3. Working at a large organization where the rules change constantly
I am new to a position as a state employee. How do I handle being at a large organization that no one seems to have answers to the simplest questions or you get conflicting answers. You don’t need receipts to be reimbursed for travel but when you hand in the travel voucher you are asked, “Where are your receipts?” I am accused of having attitude when I remind the person I was told I did not need them. It is very frustrating and the rules change constantly. They is no leadership and HR is absolutely no help. How do I deal with this frustration on a daily basis? I am reconsidering this position.
You basically have to decide if you’re willing to put up with it because you like other parts about working there well enough or not (whether that’s the work, the pay, or whatever). But one thing I can tell you is that if you’re being accused of being snippy, you’ll get better results if you don’t let your frustration show — particularly at someone who might not be responsible for it. There’s a big difference between “Jane told me I didn’t need receipts” said in a defensive or annoyed tone and “Oh! I’m sorry — Jane didn’t think I’d need receipts — do I?”
4. Applying for a job where my manager’s husband works
I recently saw a position that is a great fit for me — the type of job I am looking for at a great company. The problem is that my current supervisor’s husband (I’ll call him Bob) works at this company. The job is at a very small division of a large company. Bob is in a related department, not the one I am applying to work in. The thing is, he used to work at my current company for several years and just moved to the new company a few months ago. Since it is such a small division and Bob previously worked at my company, I am fairly certain that the hiring manager or the recruiter would ask him about me. I would even expect that he would be part of the panel that interviews for the position.

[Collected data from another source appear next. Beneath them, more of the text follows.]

(** X16: when no field of the matrix file is a negative number, every row of
    the frame [create_BTY_dataframe] returns has a non-empty team name that
    no other row has, a positive average distance, and 41 times that as its
    yearly road trip, which is positive too (so that the guard of the
    normalisation passes). *)
Theorem bty_rows_positive (csv_file : list (list string)) bty :
  analysis.nonnegative_csv float csv_file = true ->
  analysis.create_BTY_dataframe float csv_file = analysis.Returns bty ->
  NoDup (analysis.bty_team <$> bty)
  /\ Forall (fun row =>
               analysis.bty_team row <> ""
               /\ (0 < analysis.average_distance row)%Q
               /\ analysis.average_yearly_road_trip row
                  = (analysis.average_distance row * 41)%Q
               /\ Qpositive (analysis.average_yearly_road_trip row) = true) bty.
Proof.
  intros Hnn. unfold analysis.create_BTY_dataframe, analysis.calculate_average_distances.
  destruct csv_file as [|header rows]; [discriminate|].
  destruct (analysis.average_rows float rows []) as [d|e] eqn:Hd; [|discriminate].
  intros [= <-].
  unfold analysis.nonnegative_csv in Hnn. cbn [forallb] in Hnn.
  apply andb_true_iff in Hnn as [_ Hrows].
  destruct (average_rows_positive rows [] d Hrows) as [Hdup Hall];
    [constructor | constructor | exact Hd |].
  split.
  - clear -Hdup. induction d as [|[k v] d IH]; [constructor|].
    cbn in *. apply NoDup_cons in Hdup as [Hfresh Hdup].
    apply NoDup_cons. split; [|apply IH; exact Hdup].
    intros Hin. apply Hfresh. clear -Hin.
    induction d as [|[k' v'] d IH]; [inversion Hin|].
    cbn in *. apply elem_of_cons in Hin as [->|Hin]; [left | right; apply IH, Hin].
  - clear -Hall. induction Hall as [|[k v] d [Hk Hv] _ IH]; [constructor|].
    cbn [map]. constructor; [|exact IH]. cbn.
    split; [exact Hk|]. split; [exact Hv|]. split; [reflexivity|].
    apply Qpositive_spec, Qmult_lt_0_compat; [exact Hv | reflexivity].
Qed.

End AnalysisFacts.

Lemma average_rows_app float good rest d0 :
  analysis.average_rows float (good ++ rest)%list d0
  = let* d := analysis.average_rows float good d0 in
    analysis.average_rows float rest d.
Proof.
  revert d0. induction good as [|row good IH]; intros d0; [reflexivity|].
  cbn [app analysis.average_rows].
  destruct (analysis.row_average float row) as [entry|e]; cbn [rbind]; [|reflexivity].
  apply IH.
Qed.

(** X17: the first field of the matrix file that [float] rejects, in a row
    with a name after rows that were read, ends [calculate_average_distances]
    and [create_BTY_dataframe] with the exception of [float], whatever
    follows; the normalised functions called without a frame raise it too,
    though their totals were computed. A file without a header row raises
    [StopIteration]. *)
Theorem unreadable_field_aborts `{SortValues}
        (geodesic : coords -> coords -> Q) (nba_stadiums : list stadium_row)
        (regular_season_data : list season_row) (stadium_distance_data : distance_frame)
        (float : string -> result Q)
        (schedule_mapping : gmap string (option (list game_dict)))
        (header : list string) (good : list (list string)) (team_name : string)
        (fields : list string) (rest : list (list string))
        (read : list (string * Q)) (ok : list string) (bad : string)
        (more : list string) (e : exn) :
  analysis.average_rows float good [] = Ok read ->
  team_name <> "" ->
  filter (fun dist => dist <> "") fields = (ok ++ bad :: more)%list ->
  Forall (fun field => exists x, float field = Ok x) ok ->
  float bad = Raise e ->
  let csv_file := header :: (good ++ (team_name :: fields) :: rest)%list in
  analysis.calculate_average_distances float csv_file
  = analysis.Raises (analysis.Builtin e)
  /\ analysis.create_BTY_dataframe float csv_file
     = analysis.Raises (analysis.Builtin e)
  /\ metrics_normalized.calculate_normalized_total_distance
       geodesic nba_stadiums regular_season_data stadium_distance_data
       csv_file float (Some schedule_mapping) None
     = analysis.Raises (analysis.Builtin e)
  /\ metrics_normalized.calculate_normalized_total_burden
       geodesic nba_stadiums regular_season_data stadium_distance_data
       csv_file float (Some schedule_mapping) None
     = analysis.Raises (analysis.Builtin e)
  /\ analysis.create_BTY_dataframe float [] = analysis.Raises analysis.StopIteration.
Proof.
  intros Hgood Hname Hfields Hok Hbad csv_file.
  assert (Hrow : analysis.row_average float (team_name :: fields) = Raise e).
  { cbn [analysis.row_average].
    destruct (String.eqb_spec team_name "") as [->|_]; [congruence|].
    rewrite Hfields, (for_each_first_failure float ok bad more e Hok Hbad).
    reflexivity. }
  assert (Hcalc : analysis.calculate_average_distances float csv_file
                  = analysis.Raises (analysis.Builtin e)).
  { unfold csv_file, analysis.calculate_average_distances.
    rewrite average_rows_app, Hgood. cbn [rbind analysis.average_rows].
    rewrite Hrow. reflexivity. }
  assert (Hbty : analysis.create_BTY_dataframe float csv_file
                 = analysis.Raises (analysis.Builtin e)).
  { unfold analysis.create_BTY_dataframe. rewrite Hcalc. reflexivity. }
  split; [exact Hcalc|]. split; [exact Hbty|].
  destruct (for_items_total metrics_normalized.total_distance_of schedule_mapping
              total_distance_of_total) as (distances & Hd & _).
  destruct (for_items_total total_burden_of schedule_mapping total_burden_of_total)
    as (burdens & Hb & _).
  split.
  { unfold metrics_normalized.calculate_normalized_total_distance,
      metrics_normalized.normalize_totals, metrics_normalized.calculate_total_distance.
    cbn [mapping_or_new]. rewrite Hd, Hbty. reflexivity. }
  split; [|reflexivity].
  unfold metrics_normalized.calculate_normalized_total_burden,
    metrics_normalized.normalize_totals, calculate_total_burden.
  cbn [mapping_or_new]. rewrite Hb, Hbty. reflexivity.
Qed.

How should I address this? Bob is very professional and not one to gossip, but not to tell his wife one of her employees is applying for a job at his company seems like a stretch. I am afraid to discuss it with my boss because I am afraid that would limit my future growth opportunities at my current company if I don’t get the other job.
It doesn’t seem like you can apply for this job without your current manager hearing of it — which might mean that you can’t apply for it at all, if you don’t want your manager to know you’re job-searching. That sucks, but it sounds like the reality of the situation.
5. Sending thank-yous to interviewers who said that future communication should go through HR
Quick question regarding follow-up notes – what if you interview with a few people, but they tell you to funnel all future communication through the HR person who scheduled the interview? Is figuring out how to contact them each directly something that goes above and beyond, or does it disregard their instructions? If I do communicate through the HR person, do I ask them to pass along my note?
If your interviewers specifically tell you to funnel all future communication through the HR person, you should follow that instruction when it comes to communications that require a response — such as checking in about the hiring timeline, asking for an update, or asking a question about the position. But a thank-you note doesn’t fall in that category, and you should be fine sending thank-you’s directly to your interviewers. (It won’t count as above and beyond though; it’s not sufficiently above and beyond for it to be perceived that way. But it’s still a good thing to do.)